Currently reading: MG discounts EVs by £1500 after Electric Car Grant 'stopped' orders

Uncertainty over which cars qualify for new government grant has prompted buyers to hold off

MG has introduced a £1500 discount on its 4 and S5 EVs to reverse a stall in orders prompted by the new Electric Car Grant, as buyers wait for government funding to become available.

The ECG, announced last week, will eventually yield a discount of either £1500 or £3750 on a range of sub-£37,000 electric cars.

However, the government has only just opened applications for manufacturers to receive the grant and so has yet to publish a list of qualifying models, leaving buyers in the dark.

In turn, MG UK commercial director Guy Pigounakis told Autocar, orders for new EVs priced below the £37,000 threshold “quite literally stopped” within 24 hours of the grant's announcement.

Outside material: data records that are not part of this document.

(* ===== verification/RvaSource.v ===== *)
(** * From a source line to the files

    A line with an instruction on the last pass: [parse_source_line] finds the mnemonic,
    the encoder reads the operands, and the words it makes go to the output files.
    RvaAsm.v says what the encoder makes; here its theorems are carried through the
    functions that surround it. *)

From S2P Require Import Prelude RvaDefs RvaLex RvaSym RvaEval RvaEncode RvaOut RvaList RvaState RvaDir RvaLine RvaData RvaIsa RvaAsm.
Local Open Scope rva_scope.

(** ** Lemmas: the bytes of words *)

Lemma word_of_bytes w : Z.land (Z.shiftr w 0) 0xFF + 256 * Z.land (Z.shiftr w 8) 0xFF
  + 65536 * Z.land (Z.shiftr w 16) 0xFF + 16777216 * Z.land (Z.shiftr w 24) 0xFF = u32 w.
Proof.
  change 0xFF with (Z.ones 8). rewrite !Z.land_ones, !Z.shiftr_div_pow2 by lia. unfold u32.
  change (2 ^ 0) with 1. change (2 ^ 8) with 256. change (2 ^ 16) with 65536. change (2 ^ 24) with 16777216. dlia.
Qed.

Section Source.

Context (cfg : config) (junk_sym : Z -> sym_record) (junk : Z) (junk_flag : bool) (junk_own : own_label).
Context (files : list Z -> option (list Z)) (pass_count : Z) (mnemonics : list (option sym_table)).
Context (include_file_path line : list Z).

(** A line of the last pass. *)
Abbreviation parse := (parse_source_line cfg junk_sym junk junk_flag junk_own files pass_count true true mnemonics
                         include_file_path line).

(** The words, one after the other from [p], reach the outputs as a run of dumps. *)
Lemma dump_words_run ws : forall p g o, is_u32 p ->
  dump_run (cf_files cfg) true (live_of g) line 4 p (map u32 ws) (g_out g) = Ok o ->
  dump_words cfg true line (words_bytes p ws) g = Ok (tt, g_with_out o g).
Proof.
  induction ws as [|w ws IH]; intros p g o Hp H.
  - injection H as <-. destruct g. reflexivity.
  - cbn [words_bytes]. unfold word_bytes. cbn [seq map app dump_words].
    change (8 * Z.of_nat 0) with 0. change (8 * Z.of_nat 1) with 8. change (8 * Z.of_nat 2) with 16.
    change (8 * Z.of_nat 3) with 24. rewrite word_of_bytes. cbn [map dump_run] in H.
    apply rbind_ok in H as (o1 & E1 & H). rewrite (u32_id p Hp) in E1.
    unfold gbind at 1, dump. change (Z.of_nat 0) with 0. rewrite Z.add_0_r, (u32_id p Hp), E1. cbn [rbind].
    rewrite (IH (u32 (p + 4)) (g_with_out o1 g) o); [reflexivity|apply u32_range|].
    rewrite (dump_run_u32 _ _ _ _ _ _ (u32 (p + 4)) (p + 4)) by apply u32_u32. exact H.
Qed.

(** ** The shape of the line *)

(** Blanks up to [q], then [name] up to [p], which is a mnemonic with [token], an
    instruction of the variant that is set; [h]: the symbol store after the look-up. *)
Record mnemonic_line (g : gstate) (q : Z) (name : list Z) (token p : Z) (h : sym_heap) : Prop := MnemonicLine {
  ml_skip : skip_spc line 0 = Ok q;
  ml_first : exists c, zget line q = Ok c /\ test_eol c = false;
  ml_no_number : exists v, get_num line q 10 = Ok (false, v, q);
  ml_name : get_identifier line q LINE_LENGTH = Ok name;
  ml_some : name <> [];
  ml_end : p = q + Z.of_nat (length name);
  ml_no_colon : exists c, zget line p = Ok c /\ c <> 58;
  ml_found : exists a r, sym_find_label_list junk_sym name mnemonics (g_syms g) = Ok (a, h) /\ a <> 0 /\
    get_rec h a = Ok r /\ sr_value r = token;
  ml_instruction : Z.land token 0xF0000000 <> 0xF0000000;
  ml_variant : Z.land (Z.land token (g_variant g)) 0xFFF = 0;
}.

(** The state at the operands. *)
Definition started (g : gstate) : gstate :=
  if f_list (cf_files cfg) then on_list (list_start_line (g_pointer g) false) g else g.
Definition at_operands (g : gstate) (p : Z) (h : sym_heap) : gstate :=
  g_with_increment 0 (g_with_error eval_okay (g_with_position p (g_with_syms h (started g)))).

Abbreviation nobody := (no_label junk_own).
Abbreviation the_env g p h := (env_of cfg junk_sym nobody (at_operands g p h)).
Abbreviation the_registers g p h := (lookup_in junk_sym (g_registers (at_operands g p h)) (at_operands g p h)).

(** What becomes of the outputs: the words are dumped and the listing's line ended. *)
Definition line_out (g : gstate) (ws : list Z) (o : outputs) : Prop :=
  exists o1 l, dump_run (cf_files cfg) true true line 4 (g_pointer g) (map u32 ws) (g_out (started g)) = Ok o1 /\
    (if f_list (cf_files cfg) then list_end_line true line (o_list o1) else Ok (o_list o1)) = Ok l /\
    o = Outputs l (o_hex o1) (o_elf o1) (o_verilog o1).

(** The outputs take any words, when they are in order before the line. *)
Lemma line_out_total g ws text rest : line = text ++ 0 :: rest -> 0 ∉ text -> buffers_ok (g_out g) ->
  exists o, line_out g ws o.
Proof.
  intros Hline Ht Hb. assert (Ho : outputs_ok (cf_files cfg) text (g_out (started g))).
  { unfold started. destruct (f_list (cf_files cfg)) eqn:Ef; [apply outputs_start; [exact Hb|reflexivity]|].
    destruct Hb. split; [congruence|assumption..]. }
  destruct (dump_run_total (cf_files cfg) true true text rest 4 (map u32 ws) Ht ltac:(lia) (g_pointer g) _ Ho)
    as (o1 & E & [Hl _ _]).
  assert (Hl2 : exists l, (if f_list (cf_files cfg) then list_end_line true (text ++ 0 :: rest) (o_list o1)
    else Ok (o_list o1)) = Ok l).
  { destruct (f_list _); [|eauto]. destruct (list_end_line_ok text rest Ht true _ (Hl eq_refl)) as (l & El & _). eauto. }
  destruct Hl2 as [l El]. rewrite <- Hline in E, El. exists (Outputs l (o_hex o1) (o_elf o1) (o_verilog o1)), o1, l. auto.
Qed.

(** ** Lemmas: from the line to the operands *)

Lemma live_started g : live_of (started g) = live_of g.
Proof. unfold started. destruct (f_list _); reflexivity. Qed.

Lemma pointer_started g : g_pointer (started g) = g_pointer g /\ g_symbols (started g) = g_symbols g /\
  g_registers (started g) = g_registers g /\ g_variant (started g) = g_variant g /\ g_syms (started g) = g_syms g.
Proof. unfold started. destruct (f_list _); auto 6. Qed.

(** The first item on the line is the mnemonic. *)
Lemma first_item_mnemonic g g0 q name token p h : mnemonic_line g q name token p h ->
  g_position g0 = q -> g_syms g0 = g_syms g ->
  first_item junk_sym junk junk_own pass_count mnemonics line g0 =
  Ok ((nobody, Some token), g_with_position p (g_with_syms h g0)).
Proof.
  intros [] Hq Hs. unfold first_item.
  destruct ml_no_number0 as [v Ev]. destruct ml_no_colon0 as (c & Ec & Hc).
  destruct ml_found0 as (a & r & Ef & Ha & Er & Et).
  rewrite (gbind_step _ _ g0 q g0) by (unfold gets; rewrite Hq; reflexivity).
  rewrite (gbind_step _ _ g0 (false, v, q) g0) by (unfold glift; rewrite Ev; reflexivity).
  rewrite (gbind_step _ _ _ tt _ eq_refl).
  rewrite (gbind_step _ _ _ name (g_with_position q g0)) by (unfold glift; rewrite ml_name0; reflexivity).
  destruct name as [|x name]; [contradiction|].
  rewrite (gbind_step _ _ _ tt _ eq_refl). rewrite <- ml_end0.
  set (g1 := g_with_position p (g_with_position q g0)).
  rewrite (gbind_step _ _ g1 c g1) by (unfold char_here; cbn; rewrite Ec; reflexivity).
  replace (c =? 58) with false by (symmetry; apply Z.eqb_neq; exact Hc). cbv zeta iota.
  rewrite (gbind_step _ _ g1 tt g1 eq_refl).
  rewrite (gbind_step _ _ g1 (Some token) (g_with_syms h g1)).
  2: { unfold find_mnemonic, g1. cbn. rewrite Hs, Ef. cbn [rbind].
       replace (a =? 0) with false by (symmetry; apply Z.eqb_neq; exact Ha). rewrite Er. cbn. rewrite Et. reflexivity. }
  reflexivity.
Qed.

(** Without a label there is nothing to define. *)
Lemma no_label_steps token g : add_label nobody token g = Ok (tt, g) /\
  place_label pass_count true nobody token g = Ok (tt, g).
Proof. unfold add_label, place_label. cbn. rewrite !andb_false_r. auto. Qed.

Lemma assemble_line_instruction gm token p g3 : Z.land token 0xF0000000 <> 0xF0000000 -> first_pass pass_count = false ->
  instruction cfg junk_sym junk junk_flag pass_count true true line nobody token
    (g_with_increment 0 (g_with_error eval_okay (g_with_position p gm))) = Ok (tt, g3) ->
  assemble_line cfg junk_sym junk junk_flag files pass_count true true line nobody include_file_path p token gm = Ok (tt, g3).
Proof.
  intros Ht Hfp E. unfold assemble_line. rewrite (gbind_step _ _ _ tt _ eq_refl), (gbind_step _ _ _ tt _ eq_refl).
  match goal with |- gbind _ _ ?G = _ => destruct (no_label_steps token G) as [E1 E2] end.
  rewrite (gbind_step (add_label nobody token) _ _ _ _ E1).
  rewrite (gbind_step (place_label pass_count true nobody token) _ _ _ _ E2).
  rewrite (gbind_step _ _ _ tt _ eq_refl).
  replace (Z.land token 0xF0000000 =? 0xF0000000) with false by (symmetry; apply Z.eqb_neq; exact Ht).
  rewrite (gbind_step _ _ _ tt g3).
  2: { unfold when_okay, gbind, okay, gets. exact E. }
  unfold check_rest. rewrite Hfp. reflexivity.
Qed.

(** The instruction of the line, run by the encoder from [astate_of] the state at the
    operands to [s], and the words it plants on the files. *)
Lemma parse_instruction g q name token p h s ws o : mnemonic_line g q name token p h -> pass_count <> 0 ->
  live_of g = true -> is_u32 (g_pointer g) ->
  assemble line token pass_count (the_env g p h) (the_registers g p h) junk junk_flag (astate_of (at_operands g p h))
    = Ok (tt, s) ->
  as_bytes s = words_bytes (g_pointer g) ws -> line_out g ws o ->
  exists g', parse g = Ok (tt, g') /\ g_out g' = o /\ g_pointer g' = as_pointer s /\ g_error g' = as_error s.
Proof.
  intros Hml Hpass Hlive Hptr Hrun Hbytes (o1 & l & Ho & Hl & ->).
  assert (Hfp : first_pass pass_count = false) by (apply Z.eqb_neq; exact Hpass).
  set (g0 := started (g_with_position q (g_with_error SYM_NO_ERROR g))).
  assert (H0 : g_position g0 = q /\ g_syms g0 = g_syms g /\ g_error g0 = SYM_NO_ERROR /\ g_variant g0 = g_variant g).
  { unfold g0, started. destruct (f_list _); auto. }
  destruct H0 as (Hp0 & Hs0 & He0 & Hv0).
  pose proof (first_item_mnemonic _ g0 _ _ _ _ _ Hml Hp0 Hs0) as Efirst. destruct Hml.
  destruct ml_first0 as (c & Ec & Hc).
  set (g2 := at_operands g p h).
  assert (Eg2 : g_with_increment 0 (g_with_error eval_okay (g_with_position p (g_with_position p (g_with_syms h g0)))) = g2).
  { unfold g2, g0, at_operands, started. destruct (f_list _); reflexivity. }
  assert (Hlive2 : live_of g2 = true /\ g_out g2 = g_out (started g)).
  { unfold g2, at_operands, started. destruct (f_list _); split; try reflexivity; exact Hlive. }
  destruct Hlive2 as [Hlive2 Hout2].
  set (g3 := g_with_out o1 (back s g2)).
  assert (Einstr : instruction cfg junk_sym junk junk_flag pass_count true true line nobody token g2 = Ok (tt, g3)).
  { unfold instruction, embed. rewrite Hlive2, Hfp. unfold assemble in Hrun. change (at_operands g p h) with g2 in Hrun. rewrite Hrun. cbn [rbind].
    rewrite Hbytes. rewrite (dump_words_run ws (g_pointer g) (back s g2) o1 Hptr); [reflexivity|].
    change (live_of (back s g2)) with (live_of g2). change (g_out (back s g2)) with (g_out g2).
    rewrite Hlive2, Hout2. exact Ho. }
  assert (Eline := assemble_line_instruction (g_with_position p (g_with_syms h g0)) token p g3 ml_instruction0 Hfp).
  rewrite Eg2 in Eline. specialize (Eline Einstr).
  assert (Eitems : parse_items cfg junk_sym junk junk_flag junk_own files pass_count true true mnemonics
    include_file_path line g0 = Ok (nobody, g3)).
  { unfold parse_items. rewrite (gbind_step _ _ _ _ _ Efirst). set (g1 := g_with_position p (g_with_syms h g0)) in *.
    assert (He1 : g_error g1 = eval_okay) by exact He0.
    rewrite (gbind_step _ _ g1 (Some token) g1) by (unfold gbind, okay, gets; reflexivity).
    rewrite (gbind_step _ _ g1 true g1) by (unfold okay, gets; rewrite He1; reflexivity).
    rewrite (gbind_step _ _ g1 tt g3); [reflexivity|].
    unfold assemble_mnemonic, gbind at 1, gets at 1. cbn [rbind]. change (g_variant g1) with (g_variant g0).
    rewrite Hv0, ml_variant0. exact Eline. }
  exists (g_with_out (Outputs l (o_hex o1) (o_elf o1) (o_verilog o1)) g3). split; [|repeat split].
  unfold parse_source_line. rewrite (gbind_step _ _ _ tt _ eq_refl), (gbind_step _ _ _ tt _ eq_refl).
  rewrite (gbind_step _ _ _ tt (g_with_position q (g_with_error SYM_NO_ERROR g)))
    by (unfold skip_blanks; cbn [g_position g_with_position]; rewrite ml_skip0; reflexivity).
  rewrite (gbind_step _ _ _ tt g0) by reflexivity.
  rewrite (gbind_step _ _ g0 c g0) by (unfold char_here; rewrite Hp0, Ec; reflexivity).
  rewrite Hc, (gbind_step _ _ _ _ _ Eitems). unfold finish_line, on_list.
  change (o_list (g_out g3)) with (o_list o1). rewrite Hl. reflexivity.
Qed.

(** ** Properties *)

(** C21: The line of an instruction with an immediate, "ADDI x1, x2, 5" or the like, on the
    last pass: the line is assembled, and one word goes to the files at the assembly
    pointer, which moves past it. When the value fits, the word decodes to the
    mnemonic's opcode and function bits, the two registers and the value; when it does
    not, the word is zero and the line is reported. Nothing else of the outputs changes
    but the end of the listing's line. *)
Theorem immediate_line_plants g q name token p h p1 p2 p3 a b v text rest : mnemonic_line g q name token p h ->
  pass_count <> 0 -> live_of g = true -> is_u32 (g_pointer g) -> Z.land token 0x000F0000 = 0x00020000 ->
  line = text ++ 0 :: rest -> 0 ∉ text -> buffers_ok (g_out g) ->
  reg_comma_at line (the_registers g p h) p a p1 -> reg_comma_at line (the_registers g p h) p1 b p2 ->
  expr_at line (the_env g p h) (g_pointer g) p2 v p3 ->
  let shift := Z.land token 0x06000000 =? 0x02000000 in
  let x := i_value token v in
  let fits := (if shift then x <? 32 else (-2048 <=? s32 x) && (s32 x <? 2048))%bool in
  exists w g', parse g = Ok (tt, g') /\ line_out g [w] (g_out g') /\ g_pointer g' = u32 (g_pointer g + 4) /\
    g_error g' = (if fits then eval_okay else SYM_OORANGE) /\ (fits = false -> w = 0) /\
    (fits = true -> opcode w = Z.lor (op_field token) 3 /\ funct3 w = field token 25 3 /\ rd w = a /\
      rs1 w = b /\ if shift then rs2 w = x /\ funct7 w = field token 8 7 else imm_I w = s32 x).
Proof.
  intros Hml Hpass Hlive Hptr Ht Hline Hnul Hbuf Ha Hb Hv shift x fits. set (s0 := astate_of (at_operands g p h)).
  assert (Hs0 : as_pointer s0 = g_pointer g /\ as_bytes s0 = [])
    by (unfold s0, at_operands, started; destruct (f_list _); auto).
  destruct Hs0 as [Hp0 Hb0].
  assert (Hready : ready s0 p).
  { split; [reflexivity|]. split; [reflexivity|]. rewrite Hp0. exact Hptr. }
  rewrite <- Hp0 in Hv.
  pose proof (assemble_i_type line token pass_count (the_env g p h) (the_registers g p h) junk junk_flag
    s0 p p1 p2 p3 a b v Ht Hready Ha Hb Hv) as H. cbv zeta in H. fold x in H. fold shift in H. fold fits in H.
  assert (H1 : exists w s, assemble line token pass_count (the_env g p h) (the_registers g p h) junk junk_flag s0 = Ok (tt, s) /\
    (as_error s = (if fits then eval_okay else SYM_OORANGE) /\ as_bytes s = words_bytes (g_pointer g) [w] /\
     as_pointer s = u32 (g_pointer g + 4)) /\ (fits = false -> w = 0) /\
    (fits = true -> opcode w = Z.lor (op_field token) 3 /\ funct3 w = field token 25 3 /\ rd w = a /\
      rs1 w = b /\ if shift then rs2 w = x /\ funct7 w = field token 8 7 else imm_I w = s32 x)).
  { destruct fits; [destruct H as (w & s & E & (He & Hby & Hpt) & Hw); exists w, s
      |destruct H as (s & E & (He & Hby & Hpt)); exists 0, s];
    rewrite Hb0, Hp0 in Hby; rewrite Hp0 in Hpt; (split; [exact E|]); (split; [auto|]); split; try discriminate; auto. }
  destruct H1 as (w & s & E & (He & Hby & Hpt) & H0 & Hw).
  destruct (line_out_total g [w] text rest Hline Hnul Hbuf) as [o Ho].
  destruct (parse_instruction _ _ _ _ _ _ s [w] o Hml Hpass Hlive Hptr E Hby Ho) as (g' & Eg & Hout & Hpg & Heg).
  exists w, g'. rewrite Hout, Hpg, Heg, Hpt, He. auto 10.
Qed.

End Source.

Introducing the £1500 discount on the 4 and S5 before receiving confirmation that the two models qualify for the grant is no small risk for MG.

Industry insiders have told Autocar that the criteria to receive the grant are effectively a back-door method of excluding Chinese-made cars (such as the 4 and S5). 

To qualify, manufacturers must be signed up to the Science Based Targets Initiative for carbon emissions reduction, and neither MG nor its parent company SAIC are.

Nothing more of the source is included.